I’m sure there are some people in the tea business that are saying, “This is marvelous! We just have to sit back and wait and we’re going to own this market!” Others are saying, “We really need to get people over 30 to drink more tea.” The coffee industry, of course, has known about this trend for years. That’s why Starbucks bought Tazo and Teavana.
Being a numbers geek, I decided to pull up the PDF of the full report and do a bit of digging.

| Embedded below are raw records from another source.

Definition checkpoint_name (k : JournalCheckpointKind) : jsstring :=
  js match k with
     | K_acquisition_declared => "acquisition-declared"
     | K_request_started => "request-started"
     | K_attempt_started => "attempt-started"
     | K_request_succeeded => "request-succeeded"
     | K_artifact_committed => "artifact-committed"
     | K_artifact_verified => "artifact-verified"
     | K_page_checkpointed => "page-checkpointed"
     | K_chain_complete => "chain-complete"
     | K_normalization_started => "normalization-started"
     | K_normalization_complete => "normalization-complete"
     | K_selection_started => "selection-started"
     | K_completed => "completed"
     | K_stopped => "stopped"
     | K_failed_clean => "failed-clean"
     | K_quarantined => "quarantined"
     end.

Inductive JournalTerminalState : Type := T_completed | T_stopped | T_failed_clean | T_quarantined.

#[export] Instance JournalTerminalState_eq_dec : EqDecision JournalTerminalState.
Proof. solve_decision. Defined.

Definition terminal_name (t : JournalTerminalState) : jsstring :=
  js match t with
     | T_completed => "completed"
     | T_stopped => "stopped"
     | T_failed_clean => "failed-clean"
     | T_quarantined => "quarantined"
     end.
(* ===== verification/StateMachine.v ===== *)
(** * The acquisition state machine ([src/adapters/market-acquisition/state-machine.ts])

    Snapshots, events, the transition table, the reducer
    [deriveAcquisitionTransition] and the machine that persists a plan before it
    moves.  A snapshot's numbers are integers ([canonicalJson] throws on any other
    number before the snapshot is read); an event's scalars are [jsnum] and reach the
    reducer through [canonicalJson] as well. *)
From S2P Require Import Prelude JsString JsNumber Json Hash JsonObject Clock Acquisition Journal.

(** ** States *)

Inductive AcquisitionState : Type :=
  | S_declared | S_preflighting | S_dispatch_ready | S_credential_ready | S_attempt_active
  | S_response_accepted | S_artifact_committing | S_artifact_committed | S_artifact_verifying
  | S_page_verified | S_checkpointing | S_waiting_retry | S_chain_complete | S_normalizing
  | S_ready_for_selection | S_selecting | S_completed | S_stopped | S_failed_clean | S_quarantined.

#[export] Instance AcquisitionState_eq_dec : EqDecision AcquisitionState.
Proof. solve_decision. Defined.

Definition ACQUISITION_STATES : list AcquisitionState :=
  [S_declared; S_preflighting; S_dispatch_ready; S_credential_ready; S_attempt_active;
   S_response_accepted; S_artifact_committing; S_artifact_committed; S_artifact_verifying;
   S_page_verified; S_checkpointing; S_waiting_retry; S_chain_complete; S_normalizing;
   S_ready_for_selection; S_selecting; S_completed; S_stopped; S_failed_clean; S_quarantined].

Definition state_name (s : AcquisitionState) : jsstring :=
  js match s with
     | S_declared => "declared"
     | S_preflighting => "preflighting"
     | S_dispatch_ready => "dispatch-ready"
     | S_credential_ready => "credential-ready"
     | S_attempt_active => "attempt-active"
     | S_response_accepted => "response-accepted"
     | S_artifact_committing => "artifact-committing"
     | S_artifact_committed => "artifact-committed"
     | S_artifact_verifying => "artifact-verifying"
     | S_page_verified => "page-verified"
     | S_checkpointing => "checkpointing"
     | S_waiting_retry => "waiting-retry"
     | S_chain_complete => "chain-complete"
     | S_normalizing => "normalizing"
     | S_ready_for_selection => "ready-for-selection"
     | S_selecting => "selecting"
     | S_completed => "completed"
     | S_stopped => "stopped"
     | S_failed_clean => "failed-clean"
     | S_quarantined => "quarantined"
     end.

Definition ACQUISITION_TRANSITIONS (s : AcquisitionState) : list AcquisitionState :=
  match s with
  | S_declared => [S_preflighting]
  | S_preflighting => [S_dispatch_ready; S_stopped; S_failed_clean]
  | S_dispatch_ready => [S_credential_ready; S_stopped]
  | S_credential_ready => [S_attempt_active]
  | S_attempt_active => [S_waiting_retry; S_response_accepted; S_stopped; S_failed_clean]
  | S_response_accepted => [S_artifact_committing; S_failed_clean]
  | S_artifact_committing => [S_artifact_committed; S_failed_clean]
  | S_artifact_committed => [S_artifact_verifying]
  | S_artifact_verifying => [S_page_verified; S_failed_clean; S_quarantined]
  | S_page_verified => [S_checkpointing]
  | S_checkpointing => [S_chain_complete; S_preflighting; S_failed_clean]
  | S_waiting_retry => [S_preflighting; S_stopped]
  | S_chain_complete => [S_normalizing]
  | S_normalizing => [S_ready_for_selection; S_quarantined; S_failed_clean]
  | S_ready_for_selection => [S_selecting]
  | S_selecting => [S_completed; S_failed_clean; S_quarantined]
  | S_completed | S_stopped | S_failed_clean | S_quarantined => []
  end.

Definition TERMINAL_STATES : list AcquisitionState := [S_completed; S_stopped; S_failed_clean; S_quarantined].

Definition is_terminal (s : AcquisitionState) : bool := bool_decide (s ∈ TERMINAL_STATES).

(** ** Snapshots *)

Record AcquisitionBudgets : Type := {
  bu_successfulPages : Z;
  bu_verifiedBytes : Z;
  bu_records : Z;
  bu_normalizedFacts : Z;
  bu_attempts : Z
}.

Record ContinuationAuthority : Type := {
  ca_nextTokenMaterial : jsstring;
  ca_nextTokenHash : jsstring;
  ca_nextContinuationBindingHash : jsstring
}.

Record AcquisitionMachineSnapshot : Type := {
  sn_schemaVersion : Z;
  sn_requestIdentityHash : jsstring;
  sn_acquisitionConfigurationHash : jsstring;
  sn_marketAcquisitionJournalId : jsstring;
  sn_runSessionNonce : jsstring;
  sn_currentState : AcquisitionState;
  sn_laneDisabled : bool;
  sn_terminalReason : option jsstring;
  sn_pageOrdinal : Z;
  sn_pageAttemptsStarted : Z;
  sn_logicalPageIdentityHash : jsstring;
  sn_attemptOrdinal : option Z;
  sn_attemptId : option jsstring;
  sn_retrievalAttemptId : option jsstring;
  sn_currentTokenHash : jsstring;
  sn_currentContinuationBindingHash : option jsstring;
  sn_consumedTokenHashes : list jsstring;
  sn_pageChainHash : jsstring;
  sn_continuationAuthority : option ContinuationAuthority;
  sn_budgets : AcquisitionBudgets;
  sn_quotaWindowEvidence : list Z;
  sn_acquisitionDeclaredMonotonicMs : Z;
  sn_lastMonotonicMs : Z;
  sn_pendingRetryDelayMs : option Z
}.

(** ** Events *)

Record AcquisitionEventProof : Type := {
  pf_requestIdentityHash : jsstring;
  pf_acquisitionConfigurationHash : jsstring;
  pf_marketAcquisitionJournalId : jsstring;
  pf_runSessionNonce : jsstring;
  pf_nowMonotonicMs : jsnum;
  pf_resourcesSettled : bool
}.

Here are some interesting points you might enjoy:
- The under-30 crowd is much more likely than the older crowd to drink neither coffee nor tea.
- Blacks are over twice as likely to drink tea only (no coffee) than whites or hispanics.
- 64% of Republicans prefer coffee, vs 55% of Democrats and 52% of independents.
- 33% of independents prefer tea, vs 32% of Democrats and 28% of Republicans.
- Middle-income Americans earning $40K-$80K/year are more likely to prefer tea than higher or lower-income Americans.
- 42% of people surveyed are trying to limit their coffee intake vs only 25% that are trying to limit tea.
- Women are much more likely to prefer tea than men
So let’s see here. A tea shop’s target audience is young women? This comes as a surprise to absolutely nobody in the tea business.
I confess that I didn’t expect some of these results. Since Montana is 89% white and 0.4% black, I don’t really have a statistically significant sampling to judge African-American preferences. I do see, however, quite a few Native Americans in the shop getting tea, although I haven’t tried doing any statistical analysis there.
To what do I attribute the tea-drinking millennial trend? The obvious factor is healthier lifestyles, but I would posit something else as well: younger folks are better informed about tea.
I am much more likely to hear an older person say, “I don’t like tea,” because back in their day, tea meant either a teabag full of basic Lipton black tea or the green tea at a Chinese restaurant. Millennials are more likely to have discovered tea in a tea shop that offers dozens — or hundreds — of options. That person who doesn’t like tea may never have tried masala chai, or oolong, or pu-erh, or white tea, or the huge variety of flavored, spiced, and scented options. They’ve probably never experienced the difference between that teabag full of dust and an FTGFOP-1 golden black whole-leaf tea. They may still be under the mistaken impression that latte means coffee, leaving them blissfully unaware of the wealth of tea lattes awaiting them in a good tea shop.
I’ve said many, many times that if you work in the tea business today, your primary job is education. I think this survey shows that tea education is working. Sure, we still sell your basic Earl Grey tea, but younger folks like the ladies in the picture above are well educated about their options. You’re as likely to see them sipping whole-leaf black Vietnamese tea or Indian oolong as you are a peach-flavored white tea or a sage Earl Grey (popular in our corner of Montana).
So let’s get out there and buy Grandma a great cup of tea!
While writing this post, I was drinking Jasmine King Silver Needle tea. It’s a delicate white tea perfectly scented with jasmine blossoms, so that you get the aroma of the jasmine and the flavor of the tea. Yes, jasmine isn’t just for green tea anymore. Hey, that’s a great tagline. Look for it as a blog post title one of these days!